*What is needed*:
Find the line holding "Section access." in the entries below. Give it again exactly, along with every line after it up to and including the line holding "(** Two manifests".

*Data to use*:

________________________

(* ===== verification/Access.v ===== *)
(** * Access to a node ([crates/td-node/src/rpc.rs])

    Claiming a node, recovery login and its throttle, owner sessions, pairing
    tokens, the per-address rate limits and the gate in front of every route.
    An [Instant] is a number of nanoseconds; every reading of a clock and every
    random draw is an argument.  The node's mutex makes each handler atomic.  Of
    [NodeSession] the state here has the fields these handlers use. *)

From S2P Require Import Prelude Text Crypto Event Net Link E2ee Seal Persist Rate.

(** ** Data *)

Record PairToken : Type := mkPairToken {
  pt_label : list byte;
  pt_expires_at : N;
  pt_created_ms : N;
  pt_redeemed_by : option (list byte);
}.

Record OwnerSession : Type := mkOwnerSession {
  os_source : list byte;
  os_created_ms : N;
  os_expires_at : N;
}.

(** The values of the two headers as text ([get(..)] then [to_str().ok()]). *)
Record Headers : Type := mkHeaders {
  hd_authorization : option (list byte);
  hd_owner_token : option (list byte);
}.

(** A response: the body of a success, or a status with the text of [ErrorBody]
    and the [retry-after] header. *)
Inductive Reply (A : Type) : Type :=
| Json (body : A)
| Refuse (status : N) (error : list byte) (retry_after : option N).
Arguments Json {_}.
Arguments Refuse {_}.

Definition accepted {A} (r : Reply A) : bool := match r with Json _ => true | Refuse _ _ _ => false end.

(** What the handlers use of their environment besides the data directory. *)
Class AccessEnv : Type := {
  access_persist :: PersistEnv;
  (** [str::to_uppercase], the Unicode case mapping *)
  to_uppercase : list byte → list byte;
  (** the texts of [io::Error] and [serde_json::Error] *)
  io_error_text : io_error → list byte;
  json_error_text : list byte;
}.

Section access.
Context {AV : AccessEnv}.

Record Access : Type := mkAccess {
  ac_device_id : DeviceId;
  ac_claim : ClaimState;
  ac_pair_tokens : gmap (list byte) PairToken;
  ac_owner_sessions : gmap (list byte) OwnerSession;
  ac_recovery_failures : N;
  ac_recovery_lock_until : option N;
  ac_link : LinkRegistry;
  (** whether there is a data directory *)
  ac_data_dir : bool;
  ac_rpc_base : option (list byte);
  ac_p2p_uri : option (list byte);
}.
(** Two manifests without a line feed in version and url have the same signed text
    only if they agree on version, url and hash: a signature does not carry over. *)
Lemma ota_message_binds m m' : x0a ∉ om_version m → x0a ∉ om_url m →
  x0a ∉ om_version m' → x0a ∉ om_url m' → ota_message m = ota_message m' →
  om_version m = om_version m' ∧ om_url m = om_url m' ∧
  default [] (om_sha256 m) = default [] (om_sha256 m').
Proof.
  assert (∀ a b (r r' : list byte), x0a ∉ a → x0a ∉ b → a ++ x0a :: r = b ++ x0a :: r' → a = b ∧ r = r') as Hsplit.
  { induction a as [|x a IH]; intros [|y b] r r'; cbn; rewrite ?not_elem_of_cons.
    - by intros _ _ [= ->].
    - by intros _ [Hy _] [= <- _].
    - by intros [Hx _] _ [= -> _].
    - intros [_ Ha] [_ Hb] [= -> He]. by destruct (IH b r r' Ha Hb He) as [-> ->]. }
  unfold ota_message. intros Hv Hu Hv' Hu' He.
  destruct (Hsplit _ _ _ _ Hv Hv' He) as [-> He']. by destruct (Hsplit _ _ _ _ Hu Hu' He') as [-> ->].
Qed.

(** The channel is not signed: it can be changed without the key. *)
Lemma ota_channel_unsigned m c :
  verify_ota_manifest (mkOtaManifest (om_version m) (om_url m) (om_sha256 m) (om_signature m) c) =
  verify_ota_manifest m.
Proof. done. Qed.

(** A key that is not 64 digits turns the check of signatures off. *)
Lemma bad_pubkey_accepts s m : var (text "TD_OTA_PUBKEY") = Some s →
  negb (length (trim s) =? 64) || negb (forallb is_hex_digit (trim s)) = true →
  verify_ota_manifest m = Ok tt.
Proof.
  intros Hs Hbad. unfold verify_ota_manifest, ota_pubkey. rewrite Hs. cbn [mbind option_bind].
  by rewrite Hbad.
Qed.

________________________

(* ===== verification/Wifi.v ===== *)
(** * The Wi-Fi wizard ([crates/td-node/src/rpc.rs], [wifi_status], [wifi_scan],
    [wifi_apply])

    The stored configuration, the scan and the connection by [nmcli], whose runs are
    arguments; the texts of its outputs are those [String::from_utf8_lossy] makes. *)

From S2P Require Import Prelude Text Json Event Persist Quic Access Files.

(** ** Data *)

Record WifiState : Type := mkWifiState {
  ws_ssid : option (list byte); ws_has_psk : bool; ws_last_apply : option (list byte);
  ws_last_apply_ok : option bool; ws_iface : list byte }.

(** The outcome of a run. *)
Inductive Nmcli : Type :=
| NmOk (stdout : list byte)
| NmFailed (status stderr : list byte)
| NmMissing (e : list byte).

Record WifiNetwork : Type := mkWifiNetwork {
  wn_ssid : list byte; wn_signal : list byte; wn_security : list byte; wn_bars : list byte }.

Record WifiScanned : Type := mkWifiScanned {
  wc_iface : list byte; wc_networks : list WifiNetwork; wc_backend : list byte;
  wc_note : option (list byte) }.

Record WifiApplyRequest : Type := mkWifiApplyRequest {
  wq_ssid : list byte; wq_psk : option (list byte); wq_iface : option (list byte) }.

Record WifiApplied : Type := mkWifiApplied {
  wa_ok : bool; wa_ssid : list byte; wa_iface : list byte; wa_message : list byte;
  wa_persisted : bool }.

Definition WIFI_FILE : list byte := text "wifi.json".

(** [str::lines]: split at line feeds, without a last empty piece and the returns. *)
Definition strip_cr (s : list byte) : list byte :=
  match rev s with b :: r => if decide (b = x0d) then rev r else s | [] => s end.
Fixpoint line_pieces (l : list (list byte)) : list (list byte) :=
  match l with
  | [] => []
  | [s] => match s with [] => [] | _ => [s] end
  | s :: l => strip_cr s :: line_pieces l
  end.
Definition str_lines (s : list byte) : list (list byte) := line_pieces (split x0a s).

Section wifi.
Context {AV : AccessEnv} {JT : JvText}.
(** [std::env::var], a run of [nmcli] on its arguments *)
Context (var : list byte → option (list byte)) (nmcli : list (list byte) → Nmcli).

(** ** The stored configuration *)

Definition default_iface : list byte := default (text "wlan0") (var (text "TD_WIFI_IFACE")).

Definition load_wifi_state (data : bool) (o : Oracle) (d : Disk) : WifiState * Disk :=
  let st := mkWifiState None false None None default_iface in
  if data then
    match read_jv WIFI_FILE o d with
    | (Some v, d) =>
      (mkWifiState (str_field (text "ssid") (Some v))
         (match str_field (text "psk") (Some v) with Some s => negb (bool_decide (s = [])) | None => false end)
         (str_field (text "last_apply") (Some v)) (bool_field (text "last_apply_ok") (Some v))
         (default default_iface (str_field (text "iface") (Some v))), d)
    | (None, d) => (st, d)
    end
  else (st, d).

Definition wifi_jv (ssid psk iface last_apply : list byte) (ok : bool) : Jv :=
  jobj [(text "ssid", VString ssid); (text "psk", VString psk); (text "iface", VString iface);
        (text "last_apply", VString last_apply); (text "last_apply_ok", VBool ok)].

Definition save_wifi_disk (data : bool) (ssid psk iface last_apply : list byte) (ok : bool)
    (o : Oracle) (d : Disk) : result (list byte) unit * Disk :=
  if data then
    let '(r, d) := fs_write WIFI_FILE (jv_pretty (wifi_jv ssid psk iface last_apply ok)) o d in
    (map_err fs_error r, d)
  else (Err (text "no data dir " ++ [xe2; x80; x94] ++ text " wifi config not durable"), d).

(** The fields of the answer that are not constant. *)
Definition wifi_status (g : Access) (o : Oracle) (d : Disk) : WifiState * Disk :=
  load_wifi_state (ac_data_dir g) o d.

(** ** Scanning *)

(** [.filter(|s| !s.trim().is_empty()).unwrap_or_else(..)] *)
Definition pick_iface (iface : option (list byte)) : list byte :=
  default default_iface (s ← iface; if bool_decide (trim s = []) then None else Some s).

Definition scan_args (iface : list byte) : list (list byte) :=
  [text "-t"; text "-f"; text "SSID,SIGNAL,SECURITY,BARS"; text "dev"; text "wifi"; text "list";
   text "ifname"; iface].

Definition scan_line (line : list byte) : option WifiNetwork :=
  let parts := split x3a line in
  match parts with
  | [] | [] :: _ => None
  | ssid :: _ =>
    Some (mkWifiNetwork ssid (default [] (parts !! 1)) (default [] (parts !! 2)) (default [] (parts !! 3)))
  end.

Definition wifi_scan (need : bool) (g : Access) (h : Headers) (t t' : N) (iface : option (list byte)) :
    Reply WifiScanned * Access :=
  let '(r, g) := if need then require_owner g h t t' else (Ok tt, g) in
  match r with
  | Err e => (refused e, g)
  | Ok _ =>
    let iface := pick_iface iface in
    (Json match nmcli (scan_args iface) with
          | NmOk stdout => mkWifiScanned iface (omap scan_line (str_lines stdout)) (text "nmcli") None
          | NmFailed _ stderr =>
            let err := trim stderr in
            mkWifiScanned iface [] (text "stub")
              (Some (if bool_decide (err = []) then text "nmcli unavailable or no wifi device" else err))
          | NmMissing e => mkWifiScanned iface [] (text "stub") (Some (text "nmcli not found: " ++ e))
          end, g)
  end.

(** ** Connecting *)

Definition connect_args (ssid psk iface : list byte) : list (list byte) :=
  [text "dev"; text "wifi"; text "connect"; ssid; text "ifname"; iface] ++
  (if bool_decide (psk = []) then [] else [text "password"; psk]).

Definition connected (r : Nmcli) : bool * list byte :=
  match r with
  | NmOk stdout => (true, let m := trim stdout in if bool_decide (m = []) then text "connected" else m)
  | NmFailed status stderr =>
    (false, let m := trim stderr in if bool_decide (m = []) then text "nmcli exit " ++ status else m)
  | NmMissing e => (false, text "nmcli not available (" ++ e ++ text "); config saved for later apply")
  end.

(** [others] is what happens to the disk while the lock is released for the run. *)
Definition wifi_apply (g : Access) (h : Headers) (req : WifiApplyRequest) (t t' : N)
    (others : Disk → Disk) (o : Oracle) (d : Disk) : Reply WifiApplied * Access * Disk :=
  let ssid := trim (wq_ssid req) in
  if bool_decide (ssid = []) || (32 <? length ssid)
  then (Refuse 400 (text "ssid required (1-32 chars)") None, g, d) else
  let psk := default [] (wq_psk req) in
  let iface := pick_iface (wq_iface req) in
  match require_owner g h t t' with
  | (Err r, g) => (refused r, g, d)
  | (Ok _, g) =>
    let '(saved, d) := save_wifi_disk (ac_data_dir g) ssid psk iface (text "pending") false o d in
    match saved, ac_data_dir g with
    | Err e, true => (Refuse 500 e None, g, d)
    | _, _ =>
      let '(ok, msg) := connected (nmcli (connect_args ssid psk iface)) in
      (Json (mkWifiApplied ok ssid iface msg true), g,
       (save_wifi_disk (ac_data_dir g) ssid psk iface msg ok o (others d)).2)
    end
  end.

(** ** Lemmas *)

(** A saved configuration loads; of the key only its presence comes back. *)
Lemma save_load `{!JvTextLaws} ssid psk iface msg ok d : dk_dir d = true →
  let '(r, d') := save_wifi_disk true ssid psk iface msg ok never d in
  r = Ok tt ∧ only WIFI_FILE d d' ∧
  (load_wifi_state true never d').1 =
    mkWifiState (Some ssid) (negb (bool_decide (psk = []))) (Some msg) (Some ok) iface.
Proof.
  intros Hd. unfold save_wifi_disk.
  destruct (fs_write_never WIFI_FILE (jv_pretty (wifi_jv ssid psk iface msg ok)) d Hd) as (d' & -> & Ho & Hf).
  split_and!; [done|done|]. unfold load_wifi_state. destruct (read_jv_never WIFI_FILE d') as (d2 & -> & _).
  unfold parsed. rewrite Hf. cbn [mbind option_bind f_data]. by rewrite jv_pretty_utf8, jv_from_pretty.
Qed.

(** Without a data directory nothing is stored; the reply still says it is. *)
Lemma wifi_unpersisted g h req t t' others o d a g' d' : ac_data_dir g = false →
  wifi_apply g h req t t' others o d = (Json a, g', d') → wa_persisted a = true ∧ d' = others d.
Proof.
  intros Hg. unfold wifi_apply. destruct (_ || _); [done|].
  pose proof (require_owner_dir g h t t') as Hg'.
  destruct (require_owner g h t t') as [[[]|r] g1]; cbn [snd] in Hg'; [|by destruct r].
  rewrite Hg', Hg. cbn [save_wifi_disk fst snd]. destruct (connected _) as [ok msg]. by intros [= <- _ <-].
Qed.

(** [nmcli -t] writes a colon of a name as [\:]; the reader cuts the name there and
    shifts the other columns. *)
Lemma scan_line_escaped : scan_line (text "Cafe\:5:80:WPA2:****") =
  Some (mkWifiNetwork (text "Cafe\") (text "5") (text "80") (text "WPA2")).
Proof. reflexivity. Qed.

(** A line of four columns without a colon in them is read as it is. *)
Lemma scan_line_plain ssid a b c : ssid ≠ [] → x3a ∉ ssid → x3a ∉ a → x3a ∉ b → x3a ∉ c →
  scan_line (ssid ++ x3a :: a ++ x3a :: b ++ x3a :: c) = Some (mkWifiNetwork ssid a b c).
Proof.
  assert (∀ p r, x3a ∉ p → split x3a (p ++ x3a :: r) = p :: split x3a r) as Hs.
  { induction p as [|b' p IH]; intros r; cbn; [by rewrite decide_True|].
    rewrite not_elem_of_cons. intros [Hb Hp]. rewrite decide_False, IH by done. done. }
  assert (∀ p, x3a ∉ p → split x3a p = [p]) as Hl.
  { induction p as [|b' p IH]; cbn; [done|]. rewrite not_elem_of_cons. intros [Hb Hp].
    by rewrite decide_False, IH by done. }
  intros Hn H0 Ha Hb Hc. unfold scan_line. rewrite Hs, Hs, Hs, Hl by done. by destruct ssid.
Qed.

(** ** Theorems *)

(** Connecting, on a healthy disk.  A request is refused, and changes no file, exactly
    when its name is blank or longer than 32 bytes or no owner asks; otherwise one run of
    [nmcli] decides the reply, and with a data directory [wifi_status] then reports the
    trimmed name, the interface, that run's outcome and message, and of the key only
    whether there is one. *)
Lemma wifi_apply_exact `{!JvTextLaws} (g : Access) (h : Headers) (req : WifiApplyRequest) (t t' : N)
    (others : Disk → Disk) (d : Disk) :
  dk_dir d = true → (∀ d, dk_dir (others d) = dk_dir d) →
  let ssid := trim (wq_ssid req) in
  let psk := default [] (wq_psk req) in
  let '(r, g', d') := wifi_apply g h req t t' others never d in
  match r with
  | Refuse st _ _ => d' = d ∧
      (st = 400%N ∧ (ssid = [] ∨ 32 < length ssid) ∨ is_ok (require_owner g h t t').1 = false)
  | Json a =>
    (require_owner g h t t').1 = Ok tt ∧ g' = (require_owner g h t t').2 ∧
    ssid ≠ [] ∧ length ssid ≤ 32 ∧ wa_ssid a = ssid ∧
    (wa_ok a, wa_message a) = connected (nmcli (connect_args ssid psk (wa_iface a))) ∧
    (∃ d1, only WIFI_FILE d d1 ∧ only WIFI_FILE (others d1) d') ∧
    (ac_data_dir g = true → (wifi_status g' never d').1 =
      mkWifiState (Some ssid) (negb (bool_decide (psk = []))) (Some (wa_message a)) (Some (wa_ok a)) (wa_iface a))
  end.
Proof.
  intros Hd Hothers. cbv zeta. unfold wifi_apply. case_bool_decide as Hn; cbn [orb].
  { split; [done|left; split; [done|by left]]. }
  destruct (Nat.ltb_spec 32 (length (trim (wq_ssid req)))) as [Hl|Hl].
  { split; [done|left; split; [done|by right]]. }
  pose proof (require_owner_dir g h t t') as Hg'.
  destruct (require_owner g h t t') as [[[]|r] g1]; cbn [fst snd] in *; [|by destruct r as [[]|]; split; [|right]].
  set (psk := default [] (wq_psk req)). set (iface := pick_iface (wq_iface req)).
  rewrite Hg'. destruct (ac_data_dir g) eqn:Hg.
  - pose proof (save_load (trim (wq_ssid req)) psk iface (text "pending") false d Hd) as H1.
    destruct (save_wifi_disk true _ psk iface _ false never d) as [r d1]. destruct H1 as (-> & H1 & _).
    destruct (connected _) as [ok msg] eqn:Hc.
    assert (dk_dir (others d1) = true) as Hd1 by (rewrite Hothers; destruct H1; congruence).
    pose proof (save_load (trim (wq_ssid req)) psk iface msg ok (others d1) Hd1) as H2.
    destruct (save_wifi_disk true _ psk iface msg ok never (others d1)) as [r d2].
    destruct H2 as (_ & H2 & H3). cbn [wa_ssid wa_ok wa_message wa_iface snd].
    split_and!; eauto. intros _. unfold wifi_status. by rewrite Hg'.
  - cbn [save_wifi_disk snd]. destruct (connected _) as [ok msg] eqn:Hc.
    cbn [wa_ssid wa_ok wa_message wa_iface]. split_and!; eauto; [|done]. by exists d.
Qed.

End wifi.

________________________

*Solution*:
Section access.
Context {AV : AccessEnv}.

Record Access : Type := mkAccess {
  ac_device_id : DeviceId;
  ac_claim : ClaimState;
  ac_pair_tokens : gmap (list byte) PairToken;
  ac_owner_sessions : gmap (list byte) OwnerSession;
  ac_recovery_failures : N;
  ac_recovery_lock_until : option N;
  ac_link : LinkRegistry;
  (** whether there is a data directory *)
  ac_data_dir : bool;
  ac_rpc_base : option (list byte);
  ac_p2p_uri : option (list byte);
}.
(** Two manifests without a line feed in version and url have the same signed text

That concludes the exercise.